Saved data entries:
(** * TerraGen: the subnet planner [compute_subnet_cidrs]

    A shallow embedding of [compute_subnet_cidrs] from [TerraGen.py] and of
    the parts of Python's [ipaddress] module it calls ([ip_network],
    [prefixlen], [max_prefixlen], [subnets], [str]), followed by the
    properties of the planner.

    The [ipaddress] definitions follow the module of CPython 3.11
    ([Lib/ipaddress.py]), function by function and under its names.

    Conventions.
    - A Python [int] is a [Z]; a Python [str] is a [string] whose characters
      are code points below 256 ([isascii] is "code point below 128").
    - A raised exception is a value of [exception]; a computation that may
      raise has type [result A].
    - The text of an exception is kept as a constructor of [message] whose
      comment quotes the Python text.
    - The state of the interpreter that the code reads (the limit on the
      digits of an int literal and the netmask caches of [ipaddress]) is
      explicit in [Cached]; the store-free functions of [ipaddress] run
      with the limit switched off, under which [int] refuses nothing. *)

From Stdlib Require Import ZArith Lia List String Ascii Bool.
From Stdlib Require Import DecimalString HexadecimalString.
From stdpp Require Import base option list strings gmap.
Import ListNotations.
Local Open Scope string_scope.
Local Open Scope Z_scope.

(* ===================================================================== *)
(** * Exceptions and the error monad                                      *)
(* ===================================================================== *)

(** The texts of the [ValueError]s on the paths of [compute_subnet_cidrs]. *)
Inductive message : Type :=
| not_a_network          (* '... does not appear to be an IPv4 or IPv6 network' *)
| host_bits_set          (* '... has host bits set' *)
| vpc_too_small          (* 'VPC CIDR is too small to be subdivided into the
                            required number of subnets.' (TerraGen.py) *)
| new_prefix_must_be_longer   (* 'new prefix must be longer' *)
| prefix_diff_negative   (* 'prefix length diff must be > 0' *)
| prefix_diff_invalid    (* 'prefix length diff ... is invalid for netblock ...' *)
| range_step_zero        (* 'range() arg 3 must not be zero' *)
| bad_octet              (* the ValueErrors of _parse_octet *)
| bad_hextet             (* the ValueErrors of _parse_hextet *)
| mixes_zeroes_and_ones. (* 'Netmask pattern ... mixes zeroes & ones' *)

(** The exception classes that occur.  [AddressValueError] and
    [NetmaskValueError] are subclasses of [ValueError]; [IndexError] is not. *)
Inductive exception : Type :=
| ValueError (m : message)
| AddressValueError
| NetmaskValueError
| IndexError.              (* 'list index out of range' *)

(** [isinstance(e, ValueError)]. *)
Definition is_ValueError (e : exception) : bool :=
  match e with
  | ValueError _ | AddressValueError | NetmaskValueError => true
  | IndexError => false
  end.

(** [isinstance(e, AddressValueError)]. *)
Definition is_AddressValueError (e : exception) : bool :=
  match e with AddressValueError => true | _ => false end.

(** [isinstance(e, NetmaskValueError)]. *)
Definition is_NetmaskValueError (e : exception) : bool :=
  match e with NetmaskValueError => true | _ => false end.

Inductive result (A : Type) : Type :=
| Ok (a : A)
| Raise (e : exception).
Arguments Ok {A} a.
Arguments Raise {A} e.

(** Sequencing: [x ← r; k] runs [r] and, unless it raised, continues with
    [k]. *)
#[global] Instance result_bind : MBind result :=
  fun A B (k : A -> result B) (r : result A) =>
    match r with
    | Ok a => k a
    | Raise e => Raise e
    end.

(** [try: r  except <classes>: handler], where the handler may use the
    exception caught. *)
Definition try_except {A : Type} (r : result A) (catches : exception -> bool)
    (handler : exception -> result A) : result A :=
  match r with
  | Ok a => Ok a
  | Raise e => if catches e then handler e else Raise e
  end.

(** The monadic map of a list: the first exception wins, as when Python
    consumes [map(f, xs)]. *)
Fixpoint mapM {A B : Type} (f : A -> result B) (xs : list A) : result (list B) :=
  match xs with
  | [] => Ok []
  | x :: xs' => y ← f x; ys ← mapM f xs'; Ok (y :: ys)
  end.

(** The monadic left fold: a [for] loop over [xs] threading the state [s]. *)
Fixpoint foldM {A S : Type} (body : S -> A -> result S) (xs : list A) (s : S)
    : result S :=
  match xs with
  | [] => Ok s
  | x :: xs' => s' ← body s x; foldM body xs' s'
  end.

Definition is_Ok {A : Type} (r : result A) : bool :=
  match r with Ok _ => true | Raise _ => false end.

(* ===================================================================== *)
(** * Python built-ins                                                    *)
(* ===================================================================== *)

Module Py.

(** [int.bit_length()]: the number of bits of [abs(n)]; [0] for [0]. *)
Definition bit_length (n : Z) : Z :=
  match n with
  | 0 => 0
  | Zpos p | Zneg p => Zpos (Pos.size p)
  end.

(** [len(s)] for a string or a list. *)
Definition len (s : string) : Z := Z.of_nat (String.length s).
Definition llen {A : Type} (l : list A) : Z := Z.of_nat (List.length l).

(** [not s] for a string. *)
Definition empty (s : string) : bool :=
  match s with EmptyString => true | String _ _ => false end.

(** [c in s] for a one-character [c]. *)
Fixpoint contains (c : ascii) (s : string) : bool :=
  match s with
  | EmptyString => false
  | String d s' => Ascii.eqb d c || contains c s'
  end.

(** [s.split(sep)] for a one-character separator. *)
Fixpoint split (sep : ascii) (s : string) : list string :=
  match s with
  | EmptyString => [EmptyString]
  | String c s' =>
      if Ascii.eqb c sep then EmptyString :: split sep s'
      else match split sep s' with
           | p :: ps => String c p :: ps
           | [] => [String c EmptyString]
           end
  end.

(** [s.partition(sep)] for a one-character separator. *)
Fixpoint partition (sep : ascii) (s : string) : string * string * string :=
  match s with
  | EmptyString => (EmptyString, EmptyString, EmptyString)
  | String c s' =>
      if Ascii.eqb c sep then (EmptyString, String sep EmptyString, s')
      else let '(a, m, b) := partition sep s' in (String c a, m, b)
  end.

(** [sep.join(parts)]. *)
Definition join (sep : string) (parts : list string) : string :=
  String.concat sep parts.

Definition code (c : ascii) : Z := Z.of_N (N_of_ascii c).

Definition all_chars (p : ascii -> bool) (s : string) : bool :=
  forallb p (list_ascii_of_string s).

(** [s.isascii()]. *)
Definition isascii (s : string) : bool := all_chars (fun c => code c <? 128) s.

Definition is_decimal_digit (c : ascii) : bool :=
  (48 <=? code c) && (code c <=? 57).

(** [s.isdigit()] on an ASCII string: non-empty and decimal digits only. *)
Definition isdigit (s : string) : bool :=
  negb (empty s) && all_chars is_decimal_digit s.

(** The value of a hexadecimal digit, [None] for another character. *)
Definition hex_digit_value (c : ascii) : option Z :=
  let n := code c in
  if (48 <=? n) && (n <=? 57) then Some (n - 48)
  else if (65 <=? n) && (n <=? 70) then Some (n - 55)
  else if (97 <=? n) && (n <=? 102) then Some (n - 87)
  else None.

(** Membership of every character in [_HEX_DIGITS]. *)
Definition all_hex_digits (s : string) : bool :=
  all_chars (fun c => match hex_digit_value c with Some _ => true | None => false end) s.

(** [int(s, base)] on a string already known to hold digits of the base. *)
Definition int_of_digits (base : Z) (s : string) : Z :=
  fold_left
    (fun acc c => acc * base + match hex_digit_value c with Some d => d | None => 0 end)
    (list_ascii_of_string s) 0.

(** [str(n)] for [n >= 0]. *)
Definition str_of_int (n : Z) : string :=
  DecimalString.NilZero.string_of_uint (N.to_uint (Z.to_N n)).

(** ['%x' % n] for [n >= 0]. *)
Definition hex_of_int (n : Z) : string :=
  HexadecimalString.NilZero.string_of_uint (N.to_hex_uint (Z.to_N n)).

(** [int.from_bytes(bs, 'big')]. *)
Definition from_bytes_big (bs : list Z) : Z :=
  fold_left (fun acc b => acc * 256 + b) bs 0.

(** [n.to_bytes(4, 'big')] for [0 <= n < 2**32]. *)
Definition to_bytes4_big (n : Z) : list Z :=
  [Z.land (Z.shiftr n 24) 255; Z.land (Z.shiftr n 16) 255;
   Z.land (Z.shiftr n 8) 255; Z.land n 255].

(** [list(range(start, stop, step))]. *)
Definition range3 (start stop step : Z) : result (list Z) :=
  if step =? 0 then Raise (ValueError range_step_zero)
  else if 0 <? step then
    Ok ((fun k => start + k * step) <$> seqZ 0 ((stop - start + step - 1) / step))
  else
    Ok ((fun k => start + k * step) <$> seqZ 0 ((start - stop - step - 1) / (- step))).

(** [list(range(n))]. *)
Definition range (n : Z) : list Z := seqZ 0 n.

(** [l[i]]: a negative index counts from the end; out of range raises
    [IndexError]. *)
Definition getitem {A : Type} (l : list A) (i : Z) : result A :=
  let j := if i <? 0 then i + llen l else i in
  if j <? 0 then Raise IndexError
  else match l !! Z.to_nat j with
       | Some x => Ok x
       | None => Raise IndexError
       end.

(** Whether [int(s)] refuses a decimal literal of [digits] digits with the
    [ValueError] 'Exceeds the limit for integer string conversion'.
    [max_str_digits] is [sys.get_int_max_str_digits()], 4300 unless the
    interpreter was started or told otherwise and 0 for no limit; literals of
    up to 640 digits ([sys.int_info.str_digits_check_threshold]) are never
    checked. *)
Definition int_over_limit (max_str_digits digits : Z) : bool :=
  (640 <? digits) && (0 <? max_str_digits) && (max_str_digits <? digits).

(** [s * n] for a string: [n] copies of [s]. *)
Definition mul (s : string) (n : Z) : string :=
  Nat.iter (Z.to_nat n) (String.append s) EmptyString.

End Py.

(* ===================================================================== *)
(** * The [ipaddress] module                                              *)
(* ===================================================================== *)

Module ipaddress.

(** The two address families; [IPv4Network] and [IPv6Network] share the
    code of [_BaseNetwork] and differ in the class constants below. *)
Inductive version : Type := V4 | V6.

Definition _max_prefixlen (v : version) : Z :=
  match v with V4 => 32 | V6 => 128 end.

Definition _ALL_ONES (v : version) : Z := 2 ^ _max_prefixlen v - 1.

(** A network object: the fields [network_address] (with the scope id of
    an [IPv6Address]), [netmask] and [_prefixlen]. *)
Record network : Type := Network {
  net_version : version;
  network_address : Z;
  scope_id : option string;
  netmask : Z;
  prefixlen : Z
}.

Definition max_prefixlen (n : network) : Z := _max_prefixlen (net_version n).

(** The argument of [_make_netmask], and so the key of [_netmask_cache], is
    an [int] ([inl]) or a [str] ([inr]); an [int] and a [str] are never equal
    as dictionary keys. *)
Abbreviation mask_arg := (Z + string)%type.

(** ** [_IPAddressBase] *)

Definition _ip_int_from_prefix (v : version) (prefixlen : Z) : Z :=
  Z.lxor (_ALL_ONES v) (Z.shiftr (_ALL_ONES v) prefixlen).

Definition _count_righthand_zero_bits (number bits : Z) : Z :=
  if number =? 0 then bits
  else Z.min bits (Py.bit_length (Z.land (Z.lnot number) (number - 1))).

Definition _prefix_from_ip_int (v : version) (ip_int : Z) : result Z :=
  let trailing_zeroes := _count_righthand_zero_bits ip_int (_max_prefixlen v) in
  let prefixlen := _max_prefixlen v - trailing_zeroes in
  let leading_ones := Z.shiftr ip_int trailing_zeroes in
  let all_ones := Z.shiftl 1 prefixlen - 1 in
  if negb (leading_ones =? all_ones) then Raise (ValueError mixes_zeroes_and_ones)
  else Ok prefixlen.

(** [_prefix_from_prefix_string] under the interpreter's limit on the
    digits of an int literal.  The string holds ASCII digits only when
    [int(prefixlen_str)] runs, so the one [ValueError] of [int] is the one
    of the limit, which the [except] clause turns into a
    [NetmaskValueError]. *)
Definition _prefix_from_prefix_string_at (int_max_str_digits : Z)
    (v : version) (prefixlen_str : string) : result Z :=
  if negb (Py.isascii prefixlen_str && Py.isdigit prefixlen_str)
  then Raise NetmaskValueError
  else if Py.int_over_limit int_max_str_digits (Py.len prefixlen_str)
  then Raise NetmaskValueError
  else
    let prefixlen := Py.int_of_digits 10 prefixlen_str in
    if negb ((0 <=? prefixlen) && (prefixlen <=? _max_prefixlen v))
    then Raise NetmaskValueError
    else Ok prefixlen.

(** [_prefix_from_prefix_string] with the limit switched off
    ([sys.set_int_max_str_digits(0)]): the setting under which [int] refuses
    nothing, and so the one that accepts the most. *)
Definition _prefix_from_prefix_string (v : version) (prefixlen_str : string)
    : result Z :=
  _prefix_from_prefix_string_at 0 v prefixlen_str.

Exercise: Your task is to restate, word for word, only those lines above that fall between the line holding "(** Whether [int(s)]" and the line holding "Module ipaddress.", inclusive.

Task answer:
(** Whether [int(s)] refuses a decimal literal of [digits] digits with the
    [ValueError] 'Exceeds the limit for integer string conversion'.
    [max_str_digits] is [sys.get_int_max_str_digits()], 4300 unless the
    interpreter was started or told otherwise and 0 for no limit; literals of
    up to 640 digits ([sys.int_info.str_digits_check_threshold]) are never
    checked. *)
Definition int_over_limit (max_str_digits digits : Z) : bool :=
  (640 <? digits) && (0 <? max_str_digits) && (max_str_digits <? digits).

(** [s * n] for a string: [n] copies of [s]. *)
Definition mul (s : string) (n : Z) : string :=
  Nat.iter (Z.to_nat n) (String.append s) EmptyString.

End Py.

(* ===================================================================== *)
(** * The [ipaddress] module                                              *)
(* ===================================================================== *)

Module ipaddress.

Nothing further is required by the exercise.